_Your instructions_:
Your output should be each line from the material below that has the word "entries".

_Given records_:
........

(** As in the expander, [RabbitMQBrokerParameters] and
    [SelfManagedKafkaParameters] are not read ([// TODO] in the source). *)
Definition flattenPipeSourceParameters (apiObject : option PipeSourceParameters.t)
    : outcome tfmap :=
  match apiObject with
  | None => mret None
  | Some apiObject =>
    let tfMap := ∅ in
    tfMap ← set_block "activemq_broker_parameters"
      (PipeSourceParameters.ActiveMQBrokerParameters apiObject)
      flattenPipeSourceActiveMQBrokerParameters tfMap;
    tfMap ← set_block "dynamodb_stream_parameters"
      (PipeSourceParameters.DynamoDBStreamParameters apiObject)
      (fun v => mret (flattenPipeSourceDynamoDBStreamParameters v)) tfMap;
    tfMap ← set_block "filter_criteria"
      (PipeSourceParameters.FilterCriteria apiObject)
      (fun v => mret (flattenFilterCriteria v)) tfMap;
    tfMap ← set_block "kinesis_stream_parameters"
      (PipeSourceParameters.KinesisStreamParameters apiObject)
      (fun v => mret (flattenPipeSourceKinesisStreamParameters v)) tfMap;
    tfMap ← set_block "managed_streaming_kafka_parameters"
      (PipeSourceParameters.ManagedStreamingKafkaParameters apiObject)
      flattenPipeSourceManagedStreamingKafkaParameters tfMap;
    tfMap ← set_block "sqs_queue_parameters"
      (PipeSourceParameters.SqsQueueParameters apiObject)
      (fun v => mret (flattenPipeSourceSqsQueueParameters v)) tfMap;
    mret (Some tfMap)
  end.

(** Expand, then flatten what came out. *)
Definition roundtrip (tfMap : tfmap) : outcome tfmap :=
  apiObject ← expandPipeSourceParameters tfMap;
  flattenPipeSourceParameters apiObject.

End Mapper.

(** ** Comparing configuration nodes up to the Go type of their scalars

    [retype] rewrites every [int32] to the [int] and every value of a named
    string type to the [string] with the same contents, which is how the
    schema reads them when the node is stored as [TypeInt] or [TypeString]. *)
Fixpoint retype (v : value) : value :=
  match v with
  | VInt32 n => VInt n
  | VEnum _ s => VString s
  | VList l => VList (option_map (List.map retype) l)
  | VSet l => VSet (List.map retype l)
  | VMap m => VMap (option_map (fmap retype) m)
  | _ => v
  end.

(** ** The schema (package [schema] of the plugin SDK) *)

Inductive ValueType := TypeInvalid | TypeInt | TypeString | TypeList | TypeSet.

(** The validators the schema names, from the SDK's [validation] package and
    the provider's [verify] and [enum] packages. *)
Inductive validator :=
| IntBetween (min max : Z)
| IntInSlice (valid : list Z)
| StringLenBetween (min max : Z)
| StringMatch (re : string)
| All (vs : list validator)
| Any (vs : list validator)
| ValidARN
| IsRFC3339Time
| enum_Validate (ty : enum_type).

(** The two kinds of [DiffSuppressFunc] of the schema: the closure
    [func(k, old, new string, d) bool { if new != "" && new != "0" { return false };
    return old == dflt }], and [verify.SuppressMissingOptionalConfigurationBlock]. *)
Inductive diff_suppress :=
| SuppressUnset (dflt : string)
| SuppressMissingOptionalConfigurationBlock.

Definition suppress_unset (dflt old new : string) : bool :=
  if bool_decide (new ≠ "" ∧ new ≠ "0") then false else bool_decide (old = dflt).

(** [Elem] is a [*schema.Resource] (a nested block) or a [*schema.Schema]
    (the element type of a list or set of scalars). *)
Inductive elem (S : Type) :=
| Resource (fields : list (string * S))
| ElemSchema (s : S).
Arguments Resource {S} fields.
Arguments ElemSchema {S} s.

Inductive Schema := mkSchema {
  Type_ : ValueType;
  Optional : bool;
  Required : bool;
  Computed : bool;
  ForceNew : bool;
  MaxItems : nat;
  ConflictsWith : list string;
  Default : option value;
  ValidateFunc : option validator;
  ValidateDiagFunc : option validator;
  DiffSuppressFunc : option diff_suppress;
  Elem : option (elem Schema) }.

(** The entries of a composite literal [&schema.Schema{...}]; a field that
    the literal leaves out keeps its zero value. *)
Inductive entry :=
| Type_is (t : ValueType)
| Optional_is (b : bool)
| Required_is (b : bool)
| Computed_is (b : bool)
| ForceNew_is (b : bool)
| MaxItems_is (n : nat)
| ConflictsWith_is (l : list string)
| Default_is (v : value)
| ValidateFunc_is (f : validator)
| ValidateDiagFunc_is (f : validator)
| DiffSuppressFunc_is (f : diff_suppress)
| Elem_is (e : elem Schema).

Definition set_entry (s : Schema) (e : entry) : Schema :=
  let '(mkSchema ty opt req comp fnew maxi confl dflt vf vdf dsf el) := s in
  match e with
  | Type_is x => mkSchema x opt req comp fnew maxi confl dflt vf vdf dsf el
  | Optional_is x => mkSchema ty x req comp fnew maxi confl dflt vf vdf dsf el
  | Required_is x => mkSchema ty opt x comp fnew maxi confl dflt vf vdf dsf el
  | Computed_is x => mkSchema ty opt req x fnew maxi confl dflt vf vdf dsf el
  | ForceNew_is x => mkSchema ty opt req comp x maxi confl dflt vf vdf dsf el
  | MaxItems_is x => mkSchema ty opt req comp fnew x confl dflt vf vdf dsf el
  | ConflictsWith_is x => mkSchema ty opt req comp fnew maxi x dflt vf vdf dsf el
  | Default_is x => mkSchema ty opt req comp fnew maxi confl (Some x) vf vdf dsf el
  | ValidateFunc_is x => mkSchema ty opt req comp fnew maxi confl dflt (Some x) vdf dsf el
  | ValidateDiagFunc_is x => mkSchema ty opt req comp fnew maxi confl dflt vf (Some x) dsf el
  | DiffSuppressFunc_is x => mkSchema ty opt req comp fnew maxi confl dflt vf vdf (Some x) el
  | Elem_is x => mkSchema ty opt req comp fnew maxi confl dflt vf vdf dsf (Some x)
  end.

Definition schema (entries : list entry) : Schema :=
  fold_left set_entry entries
    (mkSchema TypeInvalid false false false false 0 [] None None None None None).

(** [verifySecretsManagerARN], the first statement of [sourceParametersSchema]. *)
Definition verifySecretsManagerARN : validator :=
  StringMatch "^(^arn:aws([a-z]|\-)*:secretsmanager:([a-z]{2}((-gov)|(-iso(b?)))?-[a-z]+-\d{1}):(\d{12}):secret:.+)$".

(** The six other variants a variant conflicts with. *)
Definition variant_keys : list string :=
  [ "activemq_broker_parameters"; "dynamodb_stream_parameters";
    "kinesis_stream_parameters"; "managed_streaming_kafka_parameters";
    "rabbit_mq_broker"; "self_managed_kafka"; "sqs_queue_parameters" ].

Definition conflicts_of (k : string) : list string :=
  List.map (String.append "source_parameters.0.")
    (List.filter (fun k' => negb (String.eqb k k')) variant_keys).

Definition batch_size_schema (dflt : string) : Schema :=
  schema [ Type_is TypeInt; Optional_is true;
           ValidateFunc_is (IntBetween 1 10000);
           DiffSuppressFunc_is (SuppressUnset dflt) ].

Definition maximum_batching_window_in_seconds_schema : Schema :=
  schema [ Type_is TypeInt; Optional_is true;
           ValidateFunc_is (IntBetween 0 300);
           DiffSuppressFunc_is (SuppressUnset "0") ].

Definition dead_letter_config_schema : Schema :=
  schema [ Type_is TypeList; Optional_is true; MaxItems_is 1;
           Elem_is (Resource [
             ("arn", schema [ Type_is TypeString; Optional_is true;
                              ValidateFunc_is ValidARN ]) ]) ].

Definition basic_auth_credentials_schema : Schema :=
  schema [ Type_is TypeList; Required_is true; MaxItems_is 1;
           Elem_is (Resource [
             ("basic_auth", schema [ Type_is TypeString; Required_is true;
                                     ValidateFunc_is verifySecretsManagerARN ]) ]) ].

(** The fields shared by [dynamodb_stream_parameters] and
    [kinesis_stream_parameters], which differ in the enumeration of
    [starting_position] and in [starting_position_timestamp]. *)
Definition stream_fields (position : enum_type) : list (string * Schema) :=
  [ ("batch_size", batch_size_schema "100");
    ("dead_letter_config", dead_letter_config_schema);
    ("maximum_batching_window_in_seconds", maximum_batching_window_in_seconds_schema);
    ("maximum_record_age_in_seconds",
      schema [ Type_is TypeInt; Optional_is true; Computed_is true;
               ValidateFunc_is (Any [IntInSlice [-1]; IntBetween 60 604800]) ]);
    ("maximum_retry_attempts",
      schema [ Type_is TypeInt; Optional_is true;
               ValidateFunc_is (IntBetween (-1) 10000) ]);
    ("on_partial_batch_item_failure",
      schema [ Type_is TypeString; Optional_is true;
               ValidateDiagFunc_is (enum_Validate OnPartialBatchItemFailureStreams) ]);
    ("parallelization_factor",
      schema [ Type_is TypeInt; Optional_is true;
               ValidateFunc_is (IntBetween 1 10); Default_is (VInt 1) ]);
    ("starting_position",
      schema [ Type_is TypeString; Required_is true; ForceNew_is true;
               ValidateDiagFunc_is (enum_Validate position) ]) ].

Definition kafka_name_re : string := "^[^.]([a-zA-Z0-9\-_.]+)$".
Definition any_text_re : string := "^[\s\S]*$".
Definition identifier_re : string := "^[a-zA-Z0-9-\/*:_+=.@-]*$".

Definition string_set_schema (max : nat) (len_max : Z) (re : string) (extra : list entry)
    : Schema :=
  schema ([ Type_is TypeSet; Optional_is true ] ++ extra ++ [ MaxItems_is max;
           Elem_is (ElemSchema (schema [ Type_is TypeString;
             ValidateFunc_is (All [StringLenBetween 1 len_max; StringMatch re]) ])) ]).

........

_Exercise solution_:
(** The entries of a composite literal [&schema.Schema{...}]; a field that
Definition schema (entries : list entry) : Schema :=
  fold_left set_entry entries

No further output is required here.